# Problem details
Check each line of the data, and copy those where "isspace" appears.

Excerpts from a dataset
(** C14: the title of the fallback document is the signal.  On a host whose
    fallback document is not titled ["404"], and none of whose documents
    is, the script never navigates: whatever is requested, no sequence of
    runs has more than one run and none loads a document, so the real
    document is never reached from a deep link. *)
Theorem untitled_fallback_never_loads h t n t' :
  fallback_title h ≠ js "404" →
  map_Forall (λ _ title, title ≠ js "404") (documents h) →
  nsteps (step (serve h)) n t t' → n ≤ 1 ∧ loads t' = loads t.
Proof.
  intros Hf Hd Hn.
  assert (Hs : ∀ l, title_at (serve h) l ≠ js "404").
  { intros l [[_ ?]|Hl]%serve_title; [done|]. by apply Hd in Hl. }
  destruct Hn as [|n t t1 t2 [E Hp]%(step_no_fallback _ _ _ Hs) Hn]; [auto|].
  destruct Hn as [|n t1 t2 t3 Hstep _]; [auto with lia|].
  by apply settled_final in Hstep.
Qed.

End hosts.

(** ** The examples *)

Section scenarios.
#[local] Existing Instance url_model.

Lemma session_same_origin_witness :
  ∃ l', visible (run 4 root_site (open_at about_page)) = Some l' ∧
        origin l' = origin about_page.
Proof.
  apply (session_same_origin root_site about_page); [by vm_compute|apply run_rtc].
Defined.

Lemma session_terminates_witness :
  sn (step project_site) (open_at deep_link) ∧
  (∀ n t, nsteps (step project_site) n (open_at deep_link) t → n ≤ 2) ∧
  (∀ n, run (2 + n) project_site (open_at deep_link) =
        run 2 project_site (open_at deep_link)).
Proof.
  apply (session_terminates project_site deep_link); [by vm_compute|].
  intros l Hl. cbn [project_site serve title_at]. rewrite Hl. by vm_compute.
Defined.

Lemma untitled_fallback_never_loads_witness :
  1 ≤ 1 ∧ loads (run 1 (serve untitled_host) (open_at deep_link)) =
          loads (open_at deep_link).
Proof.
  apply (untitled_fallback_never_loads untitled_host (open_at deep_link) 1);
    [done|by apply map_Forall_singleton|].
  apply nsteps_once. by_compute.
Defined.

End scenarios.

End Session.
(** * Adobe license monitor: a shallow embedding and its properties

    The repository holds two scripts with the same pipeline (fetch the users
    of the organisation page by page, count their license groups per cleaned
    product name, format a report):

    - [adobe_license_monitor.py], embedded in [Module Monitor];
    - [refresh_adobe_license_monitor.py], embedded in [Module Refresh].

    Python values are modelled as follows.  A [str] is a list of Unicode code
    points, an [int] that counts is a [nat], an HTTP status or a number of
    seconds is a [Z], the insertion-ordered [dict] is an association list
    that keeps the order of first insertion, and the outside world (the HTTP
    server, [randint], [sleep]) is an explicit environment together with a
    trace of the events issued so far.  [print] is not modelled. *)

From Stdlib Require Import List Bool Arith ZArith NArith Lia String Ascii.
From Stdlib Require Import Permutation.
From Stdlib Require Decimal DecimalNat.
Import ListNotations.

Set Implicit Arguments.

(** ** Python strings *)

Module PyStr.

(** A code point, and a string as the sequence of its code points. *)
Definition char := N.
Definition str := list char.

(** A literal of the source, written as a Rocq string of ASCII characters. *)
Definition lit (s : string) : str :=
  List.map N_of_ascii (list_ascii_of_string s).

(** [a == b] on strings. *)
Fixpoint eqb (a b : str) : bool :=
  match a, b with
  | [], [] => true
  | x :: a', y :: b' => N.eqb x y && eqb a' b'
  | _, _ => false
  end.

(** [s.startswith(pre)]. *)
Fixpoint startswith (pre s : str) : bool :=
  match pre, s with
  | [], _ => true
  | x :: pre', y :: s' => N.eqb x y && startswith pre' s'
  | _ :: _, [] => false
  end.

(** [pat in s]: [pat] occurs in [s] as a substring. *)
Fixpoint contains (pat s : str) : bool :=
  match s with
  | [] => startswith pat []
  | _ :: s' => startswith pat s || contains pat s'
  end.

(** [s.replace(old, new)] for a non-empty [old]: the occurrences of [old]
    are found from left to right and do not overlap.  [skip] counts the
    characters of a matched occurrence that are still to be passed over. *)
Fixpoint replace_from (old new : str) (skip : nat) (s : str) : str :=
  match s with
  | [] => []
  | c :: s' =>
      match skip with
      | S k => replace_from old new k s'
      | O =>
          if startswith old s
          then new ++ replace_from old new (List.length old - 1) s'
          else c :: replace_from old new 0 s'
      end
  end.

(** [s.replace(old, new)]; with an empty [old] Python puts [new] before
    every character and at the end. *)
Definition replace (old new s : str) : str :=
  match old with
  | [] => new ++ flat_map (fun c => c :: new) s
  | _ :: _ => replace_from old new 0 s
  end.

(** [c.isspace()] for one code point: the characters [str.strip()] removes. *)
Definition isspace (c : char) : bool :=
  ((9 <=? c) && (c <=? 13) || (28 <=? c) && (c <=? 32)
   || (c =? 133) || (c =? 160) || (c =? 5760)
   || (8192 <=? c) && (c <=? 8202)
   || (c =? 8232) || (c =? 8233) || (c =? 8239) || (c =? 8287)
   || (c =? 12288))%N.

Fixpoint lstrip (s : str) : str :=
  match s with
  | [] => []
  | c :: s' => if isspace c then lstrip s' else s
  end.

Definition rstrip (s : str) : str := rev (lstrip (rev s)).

---

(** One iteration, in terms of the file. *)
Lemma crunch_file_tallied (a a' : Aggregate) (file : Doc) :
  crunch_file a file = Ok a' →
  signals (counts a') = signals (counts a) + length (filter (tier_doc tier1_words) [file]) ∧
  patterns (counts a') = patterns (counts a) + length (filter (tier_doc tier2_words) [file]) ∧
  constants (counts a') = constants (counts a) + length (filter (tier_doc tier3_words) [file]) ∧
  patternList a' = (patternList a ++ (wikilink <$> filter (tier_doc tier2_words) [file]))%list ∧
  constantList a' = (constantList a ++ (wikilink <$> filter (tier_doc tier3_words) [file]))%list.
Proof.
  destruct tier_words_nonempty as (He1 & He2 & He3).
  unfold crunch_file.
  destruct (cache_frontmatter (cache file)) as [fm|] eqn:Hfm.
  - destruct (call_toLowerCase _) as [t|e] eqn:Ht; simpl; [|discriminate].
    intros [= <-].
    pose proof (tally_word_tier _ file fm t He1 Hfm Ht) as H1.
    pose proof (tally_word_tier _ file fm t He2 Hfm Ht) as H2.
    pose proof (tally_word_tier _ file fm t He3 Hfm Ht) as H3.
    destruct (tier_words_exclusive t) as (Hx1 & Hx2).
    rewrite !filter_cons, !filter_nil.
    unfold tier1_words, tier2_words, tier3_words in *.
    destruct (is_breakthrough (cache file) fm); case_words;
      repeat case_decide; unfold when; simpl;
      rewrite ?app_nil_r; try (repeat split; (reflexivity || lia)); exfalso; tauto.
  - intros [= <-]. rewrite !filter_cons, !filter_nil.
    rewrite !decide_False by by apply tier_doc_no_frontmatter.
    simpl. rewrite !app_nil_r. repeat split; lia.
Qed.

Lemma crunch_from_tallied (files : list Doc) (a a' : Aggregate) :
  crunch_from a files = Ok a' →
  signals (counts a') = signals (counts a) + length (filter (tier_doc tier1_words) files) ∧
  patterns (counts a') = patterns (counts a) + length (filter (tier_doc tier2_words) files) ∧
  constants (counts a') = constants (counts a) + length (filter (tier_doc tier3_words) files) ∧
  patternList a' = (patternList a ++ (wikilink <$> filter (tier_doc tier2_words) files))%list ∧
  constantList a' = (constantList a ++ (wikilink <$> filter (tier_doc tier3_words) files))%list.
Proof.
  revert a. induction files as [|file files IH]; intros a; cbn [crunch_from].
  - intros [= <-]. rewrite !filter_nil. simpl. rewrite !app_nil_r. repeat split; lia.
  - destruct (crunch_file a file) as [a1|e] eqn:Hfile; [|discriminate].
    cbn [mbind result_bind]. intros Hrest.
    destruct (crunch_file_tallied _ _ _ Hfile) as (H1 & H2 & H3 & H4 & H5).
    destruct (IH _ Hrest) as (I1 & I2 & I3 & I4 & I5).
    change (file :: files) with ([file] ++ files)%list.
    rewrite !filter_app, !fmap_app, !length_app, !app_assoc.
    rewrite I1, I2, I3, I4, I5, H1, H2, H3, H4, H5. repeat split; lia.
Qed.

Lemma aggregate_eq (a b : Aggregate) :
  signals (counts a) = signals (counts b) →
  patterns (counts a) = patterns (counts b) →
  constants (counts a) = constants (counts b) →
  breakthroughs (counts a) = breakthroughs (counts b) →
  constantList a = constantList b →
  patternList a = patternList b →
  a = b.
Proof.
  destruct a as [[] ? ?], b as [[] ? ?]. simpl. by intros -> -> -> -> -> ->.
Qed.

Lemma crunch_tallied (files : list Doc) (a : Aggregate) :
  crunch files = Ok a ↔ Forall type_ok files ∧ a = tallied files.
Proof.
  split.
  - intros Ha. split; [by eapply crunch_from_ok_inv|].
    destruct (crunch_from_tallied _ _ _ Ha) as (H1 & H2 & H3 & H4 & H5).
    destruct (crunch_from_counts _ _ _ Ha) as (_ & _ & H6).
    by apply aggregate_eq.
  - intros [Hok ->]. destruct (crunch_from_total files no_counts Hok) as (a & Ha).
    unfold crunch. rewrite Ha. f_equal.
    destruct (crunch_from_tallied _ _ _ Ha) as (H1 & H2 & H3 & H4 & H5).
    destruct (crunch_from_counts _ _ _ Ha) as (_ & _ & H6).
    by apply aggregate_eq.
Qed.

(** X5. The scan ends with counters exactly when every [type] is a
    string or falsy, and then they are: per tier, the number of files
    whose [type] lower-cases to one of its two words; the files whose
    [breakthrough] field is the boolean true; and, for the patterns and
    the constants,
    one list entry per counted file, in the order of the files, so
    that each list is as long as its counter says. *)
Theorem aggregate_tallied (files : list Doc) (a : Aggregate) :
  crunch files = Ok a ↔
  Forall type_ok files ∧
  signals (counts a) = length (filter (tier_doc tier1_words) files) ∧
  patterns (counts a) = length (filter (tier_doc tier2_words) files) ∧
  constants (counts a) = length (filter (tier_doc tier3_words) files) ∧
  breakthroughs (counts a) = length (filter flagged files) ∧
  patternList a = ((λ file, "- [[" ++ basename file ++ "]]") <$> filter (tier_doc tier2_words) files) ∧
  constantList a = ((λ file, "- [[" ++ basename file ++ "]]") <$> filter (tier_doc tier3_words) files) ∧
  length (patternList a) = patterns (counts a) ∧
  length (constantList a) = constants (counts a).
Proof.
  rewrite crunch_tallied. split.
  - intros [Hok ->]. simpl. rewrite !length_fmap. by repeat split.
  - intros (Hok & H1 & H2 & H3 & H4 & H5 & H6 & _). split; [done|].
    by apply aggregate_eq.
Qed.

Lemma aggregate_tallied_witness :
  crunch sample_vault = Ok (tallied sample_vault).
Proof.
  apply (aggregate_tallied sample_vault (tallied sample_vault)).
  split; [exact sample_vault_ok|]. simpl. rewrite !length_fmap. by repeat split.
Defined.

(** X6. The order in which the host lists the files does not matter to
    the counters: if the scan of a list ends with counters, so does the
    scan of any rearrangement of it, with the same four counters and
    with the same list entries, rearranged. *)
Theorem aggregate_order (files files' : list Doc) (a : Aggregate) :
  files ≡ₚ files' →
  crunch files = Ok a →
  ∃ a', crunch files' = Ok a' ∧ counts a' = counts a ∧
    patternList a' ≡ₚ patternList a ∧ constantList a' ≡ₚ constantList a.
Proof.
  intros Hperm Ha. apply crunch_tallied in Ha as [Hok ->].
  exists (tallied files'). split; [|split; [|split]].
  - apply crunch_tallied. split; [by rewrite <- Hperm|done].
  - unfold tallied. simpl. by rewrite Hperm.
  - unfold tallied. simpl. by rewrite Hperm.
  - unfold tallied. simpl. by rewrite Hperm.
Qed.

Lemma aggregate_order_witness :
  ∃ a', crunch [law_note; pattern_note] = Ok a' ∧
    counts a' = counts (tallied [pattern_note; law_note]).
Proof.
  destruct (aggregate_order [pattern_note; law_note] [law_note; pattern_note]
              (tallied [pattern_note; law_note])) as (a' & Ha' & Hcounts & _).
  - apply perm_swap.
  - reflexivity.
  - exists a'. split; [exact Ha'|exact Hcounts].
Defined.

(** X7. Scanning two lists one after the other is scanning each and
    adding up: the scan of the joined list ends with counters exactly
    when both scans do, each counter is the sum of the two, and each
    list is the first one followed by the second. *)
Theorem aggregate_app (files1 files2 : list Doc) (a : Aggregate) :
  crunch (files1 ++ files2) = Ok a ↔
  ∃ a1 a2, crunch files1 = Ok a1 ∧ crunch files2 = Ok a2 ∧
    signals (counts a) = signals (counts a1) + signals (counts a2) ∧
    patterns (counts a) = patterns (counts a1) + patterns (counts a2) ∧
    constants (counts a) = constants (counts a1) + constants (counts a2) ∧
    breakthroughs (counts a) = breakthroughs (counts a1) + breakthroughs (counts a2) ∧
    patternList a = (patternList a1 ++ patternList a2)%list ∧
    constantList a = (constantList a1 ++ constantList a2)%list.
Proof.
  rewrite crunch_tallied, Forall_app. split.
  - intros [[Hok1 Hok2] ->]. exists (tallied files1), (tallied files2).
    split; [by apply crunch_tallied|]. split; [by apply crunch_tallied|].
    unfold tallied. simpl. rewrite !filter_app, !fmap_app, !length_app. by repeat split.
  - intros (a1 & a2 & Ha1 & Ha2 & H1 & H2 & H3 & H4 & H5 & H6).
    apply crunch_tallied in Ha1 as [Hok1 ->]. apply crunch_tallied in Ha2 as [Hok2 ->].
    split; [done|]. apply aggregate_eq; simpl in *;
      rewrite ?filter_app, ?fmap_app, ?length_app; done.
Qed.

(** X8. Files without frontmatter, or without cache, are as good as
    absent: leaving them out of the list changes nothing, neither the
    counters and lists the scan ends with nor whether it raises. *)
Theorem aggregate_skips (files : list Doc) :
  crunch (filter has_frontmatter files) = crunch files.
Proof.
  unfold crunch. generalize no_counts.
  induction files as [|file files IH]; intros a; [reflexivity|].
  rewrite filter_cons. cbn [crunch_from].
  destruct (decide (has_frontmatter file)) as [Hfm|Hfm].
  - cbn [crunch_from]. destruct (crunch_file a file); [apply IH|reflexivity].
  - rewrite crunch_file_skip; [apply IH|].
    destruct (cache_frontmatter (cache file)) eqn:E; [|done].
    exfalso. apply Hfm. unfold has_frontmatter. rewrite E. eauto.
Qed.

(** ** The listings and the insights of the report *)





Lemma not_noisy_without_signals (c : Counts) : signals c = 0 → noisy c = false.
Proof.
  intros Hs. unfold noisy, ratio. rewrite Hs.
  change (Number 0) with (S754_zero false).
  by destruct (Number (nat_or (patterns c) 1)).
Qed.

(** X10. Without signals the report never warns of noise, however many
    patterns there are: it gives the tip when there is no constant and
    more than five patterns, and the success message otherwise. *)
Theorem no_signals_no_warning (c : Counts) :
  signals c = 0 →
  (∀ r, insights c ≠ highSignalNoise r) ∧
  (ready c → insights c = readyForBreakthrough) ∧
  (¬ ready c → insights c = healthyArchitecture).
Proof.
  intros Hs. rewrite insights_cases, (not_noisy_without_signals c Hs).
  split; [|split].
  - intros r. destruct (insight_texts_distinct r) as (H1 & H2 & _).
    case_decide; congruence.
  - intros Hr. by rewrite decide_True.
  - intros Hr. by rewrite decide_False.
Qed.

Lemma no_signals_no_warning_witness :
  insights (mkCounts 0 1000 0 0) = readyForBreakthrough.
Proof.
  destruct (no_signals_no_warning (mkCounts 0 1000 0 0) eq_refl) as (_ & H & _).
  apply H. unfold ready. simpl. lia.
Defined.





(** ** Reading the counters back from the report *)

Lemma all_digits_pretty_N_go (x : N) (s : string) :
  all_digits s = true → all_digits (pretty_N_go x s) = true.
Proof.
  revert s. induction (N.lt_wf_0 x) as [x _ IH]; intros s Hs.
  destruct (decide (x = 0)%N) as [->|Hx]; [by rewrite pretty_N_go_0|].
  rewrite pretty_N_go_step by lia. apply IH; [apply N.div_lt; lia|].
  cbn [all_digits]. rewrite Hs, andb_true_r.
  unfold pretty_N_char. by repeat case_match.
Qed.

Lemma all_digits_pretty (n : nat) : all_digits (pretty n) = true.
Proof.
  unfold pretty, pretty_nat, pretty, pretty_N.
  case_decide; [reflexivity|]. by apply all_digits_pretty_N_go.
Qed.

==

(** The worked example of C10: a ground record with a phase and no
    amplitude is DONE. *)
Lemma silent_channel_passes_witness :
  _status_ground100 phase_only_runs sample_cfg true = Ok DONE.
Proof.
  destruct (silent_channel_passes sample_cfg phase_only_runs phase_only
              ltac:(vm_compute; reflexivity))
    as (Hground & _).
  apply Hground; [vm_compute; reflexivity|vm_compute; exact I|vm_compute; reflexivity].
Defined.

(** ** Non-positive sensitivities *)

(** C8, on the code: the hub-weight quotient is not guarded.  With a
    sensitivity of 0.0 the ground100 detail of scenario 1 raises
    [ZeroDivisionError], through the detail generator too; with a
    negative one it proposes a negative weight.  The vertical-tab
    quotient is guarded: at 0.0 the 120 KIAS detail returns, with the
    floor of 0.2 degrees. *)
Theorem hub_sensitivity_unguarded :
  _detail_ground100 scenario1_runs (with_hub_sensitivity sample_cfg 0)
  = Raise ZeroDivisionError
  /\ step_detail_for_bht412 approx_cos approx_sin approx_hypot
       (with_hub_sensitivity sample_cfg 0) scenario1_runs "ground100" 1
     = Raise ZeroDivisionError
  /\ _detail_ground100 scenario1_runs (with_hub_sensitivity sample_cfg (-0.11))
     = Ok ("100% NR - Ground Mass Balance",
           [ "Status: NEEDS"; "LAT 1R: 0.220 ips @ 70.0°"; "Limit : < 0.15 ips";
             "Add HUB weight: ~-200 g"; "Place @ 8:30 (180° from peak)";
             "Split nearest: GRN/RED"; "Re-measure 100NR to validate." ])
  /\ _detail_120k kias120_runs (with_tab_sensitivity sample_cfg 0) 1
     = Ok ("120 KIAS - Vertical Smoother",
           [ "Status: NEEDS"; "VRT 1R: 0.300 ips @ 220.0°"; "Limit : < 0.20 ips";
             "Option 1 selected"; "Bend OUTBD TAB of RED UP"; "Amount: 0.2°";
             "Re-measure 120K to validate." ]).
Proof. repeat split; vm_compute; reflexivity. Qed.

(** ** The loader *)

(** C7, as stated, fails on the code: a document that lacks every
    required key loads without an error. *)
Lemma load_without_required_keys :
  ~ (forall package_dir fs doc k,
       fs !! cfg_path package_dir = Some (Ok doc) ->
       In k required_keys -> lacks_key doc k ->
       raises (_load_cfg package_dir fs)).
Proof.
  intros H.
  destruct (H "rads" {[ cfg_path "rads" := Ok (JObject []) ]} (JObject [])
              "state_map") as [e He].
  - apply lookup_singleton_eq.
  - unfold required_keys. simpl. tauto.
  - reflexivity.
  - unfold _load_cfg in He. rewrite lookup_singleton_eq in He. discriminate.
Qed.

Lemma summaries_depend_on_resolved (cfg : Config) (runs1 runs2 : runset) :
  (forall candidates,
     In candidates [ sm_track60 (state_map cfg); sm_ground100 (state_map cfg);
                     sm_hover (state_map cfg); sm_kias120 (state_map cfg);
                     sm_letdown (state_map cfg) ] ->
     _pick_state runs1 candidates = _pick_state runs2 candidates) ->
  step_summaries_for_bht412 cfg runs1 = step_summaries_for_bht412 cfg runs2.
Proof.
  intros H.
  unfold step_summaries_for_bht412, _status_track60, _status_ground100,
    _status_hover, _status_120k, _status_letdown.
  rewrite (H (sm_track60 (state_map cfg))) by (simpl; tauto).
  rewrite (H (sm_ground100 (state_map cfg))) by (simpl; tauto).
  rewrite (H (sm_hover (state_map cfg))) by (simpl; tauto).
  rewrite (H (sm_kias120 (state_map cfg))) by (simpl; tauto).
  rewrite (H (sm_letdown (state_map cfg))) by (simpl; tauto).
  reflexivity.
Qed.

# Solution to the exercise
(** [c.isspace()] for one code point: the characters [str.strip()] removes. *)
Definition isspace (c : char) : bool :=
  | c :: s' => if isspace c then lstrip s' else s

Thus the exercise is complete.